§ **Required action**: Set down all the data again. Change nothing.

BEGIN Material provided

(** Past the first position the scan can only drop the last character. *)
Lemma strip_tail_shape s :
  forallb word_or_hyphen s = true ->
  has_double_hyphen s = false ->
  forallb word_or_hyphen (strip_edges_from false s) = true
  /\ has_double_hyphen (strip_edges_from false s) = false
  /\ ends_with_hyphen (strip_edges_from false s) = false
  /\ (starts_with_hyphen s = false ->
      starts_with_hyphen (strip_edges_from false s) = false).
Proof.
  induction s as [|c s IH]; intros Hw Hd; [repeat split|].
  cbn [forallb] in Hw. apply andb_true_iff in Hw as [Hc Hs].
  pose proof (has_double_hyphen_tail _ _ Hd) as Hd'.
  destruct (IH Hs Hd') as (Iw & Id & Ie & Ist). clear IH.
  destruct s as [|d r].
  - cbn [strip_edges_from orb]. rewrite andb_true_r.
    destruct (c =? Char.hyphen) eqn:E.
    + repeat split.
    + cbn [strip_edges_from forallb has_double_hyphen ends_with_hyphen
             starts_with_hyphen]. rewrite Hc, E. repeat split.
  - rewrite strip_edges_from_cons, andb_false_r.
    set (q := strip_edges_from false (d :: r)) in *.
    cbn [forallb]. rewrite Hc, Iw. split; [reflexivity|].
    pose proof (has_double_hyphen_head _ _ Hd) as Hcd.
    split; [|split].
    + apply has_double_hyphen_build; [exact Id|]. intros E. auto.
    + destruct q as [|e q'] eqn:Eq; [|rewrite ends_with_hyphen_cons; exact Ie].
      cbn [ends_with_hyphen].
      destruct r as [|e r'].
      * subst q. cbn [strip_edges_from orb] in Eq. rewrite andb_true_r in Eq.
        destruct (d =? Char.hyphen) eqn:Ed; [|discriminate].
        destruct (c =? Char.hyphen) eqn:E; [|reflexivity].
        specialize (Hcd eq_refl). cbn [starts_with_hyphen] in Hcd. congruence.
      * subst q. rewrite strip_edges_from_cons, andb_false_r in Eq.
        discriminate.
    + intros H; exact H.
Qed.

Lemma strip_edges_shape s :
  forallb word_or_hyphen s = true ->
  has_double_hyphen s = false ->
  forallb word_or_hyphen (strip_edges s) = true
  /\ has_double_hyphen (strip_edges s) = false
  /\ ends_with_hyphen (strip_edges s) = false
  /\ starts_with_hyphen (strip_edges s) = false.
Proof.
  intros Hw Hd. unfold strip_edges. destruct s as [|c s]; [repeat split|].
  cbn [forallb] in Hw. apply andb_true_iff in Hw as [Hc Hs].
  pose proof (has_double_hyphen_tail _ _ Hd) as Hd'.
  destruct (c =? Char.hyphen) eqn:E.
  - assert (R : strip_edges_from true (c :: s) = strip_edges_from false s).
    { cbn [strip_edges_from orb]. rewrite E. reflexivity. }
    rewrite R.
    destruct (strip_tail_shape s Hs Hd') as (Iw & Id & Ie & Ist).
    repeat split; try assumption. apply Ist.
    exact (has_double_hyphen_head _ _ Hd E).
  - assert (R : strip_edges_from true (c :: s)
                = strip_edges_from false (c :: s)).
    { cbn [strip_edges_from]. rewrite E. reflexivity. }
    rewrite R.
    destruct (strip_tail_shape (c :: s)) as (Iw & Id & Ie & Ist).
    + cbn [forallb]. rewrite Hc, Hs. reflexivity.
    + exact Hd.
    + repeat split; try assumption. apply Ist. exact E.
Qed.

END Material provided

§ **Answer to the exercise**:
(** Past the first position the scan can only drop the last character. *)
Lemma strip_tail_shape s :
  forallb word_or_hyphen s = true ->
  has_double_hyphen s = false ->
  forallb word_or_hyphen (strip_edges_from false s) = true
  /\ has_double_hyphen (strip_edges_from false s) = false
  /\ ends_with_hyphen (strip_edges_from false s) = false
  /\ (starts_with_hyphen s = false ->
      starts_with_hyphen (strip_edges_from false s) = false).
Proof.
  induction s as [|c s IH]; intros Hw Hd; [repeat split|].
  cbn [forallb] in Hw. apply andb_true_iff in Hw as [Hc Hs].
  pose proof (has_double_hyphen_tail _ _ Hd) as Hd'.
  destruct (IH Hs Hd') as (Iw & Id & Ie & Ist). clear IH.
  destruct s as [|d r].
  - cbn [strip_edges_from orb]. rewrite andb_true_r.
    destruct (c =? Char.hyphen) eqn:E.
    + repeat split.
    + cbn [strip_edges_from forallb has_double_hyphen ends_with_hyphen
             starts_with_hyphen]. rewrite Hc, E. repeat split.
  - rewrite strip_edges_from_cons, andb_false_r.
    set (q := strip_edges_from false (d :: r)) in *.
    cbn [forallb]. rewrite Hc, Iw. split; [reflexivity|].
    pose proof (has_double_hyphen_head _ _ Hd) as Hcd.
    split; [|split].
    + apply has_double_hyphen_build; [exact Id|]. intros E. auto.
    + destruct q as [|e q'] eqn:Eq; [|rewrite ends_with_hyphen_cons; exact Ie].
      cbn [ends_with_hyphen].
      destruct r as [|e r'].
      * subst q. cbn [strip_edges_from orb] in Eq. rewrite andb_true_r in Eq.
        destruct (d =? Char.hyphen) eqn:Ed; [|discriminate].
        destruct (c =? Char.hyphen) eqn:E; [|reflexivity].
        specialize (Hcd eq_refl). cbn [starts_with_hyphen] in Hcd. congruence.
      * subst q. rewrite strip_edges_from_cons, andb_false_r in Eq.
        discriminate.
    + intros H; exact H.
Qed.

Lemma strip_edges_shape s :
  forallb word_or_hyphen s = true ->
  has_double_hyphen s = false ->
  forallb word_or_hyphen (strip_edges s) = true
  /\ has_double_hyphen (strip_edges s) = false
  /\ ends_with_hyphen (strip_edges s) = false
  /\ starts_with_hyphen (strip_edges s) = false.
Proof.
  intros Hw Hd. unfold strip_edges. destruct s as [|c s]; [repeat split|].
  cbn [forallb] in Hw. apply andb_true_iff in Hw as [Hc Hs].
  pose proof (has_double_hyphen_tail _ _ Hd) as Hd'.
  destruct (c =? Char.hyphen) eqn:E.
  - assert (R : strip_edges_from true (c :: s) = strip_edges_from false s).
    { cbn [strip_edges_from orb]. rewrite E. reflexivity. }
    rewrite R.
    destruct (strip_tail_shape s Hs Hd') as (Iw & Id & Ie & Ist).
    repeat split; try assumption. apply Ist.
    exact (has_double_hyphen_head _ _ Hd E).
  - assert (R : strip_edges_from true (c :: s)
                = strip_edges_from false (c :: s)).
    { cbn [strip_edges_from]. rewrite E. reflexivity. }
    rewrite R.
    destruct (strip_tail_shape (c :: s)) as (Iw & Id & Ie & Ist).
    + cbn [forallb]. rewrite Hc, Hs. reflexivity.
    + exact Hd.
    + repeat split; try assumption. apply Ist. exact E.
Qed.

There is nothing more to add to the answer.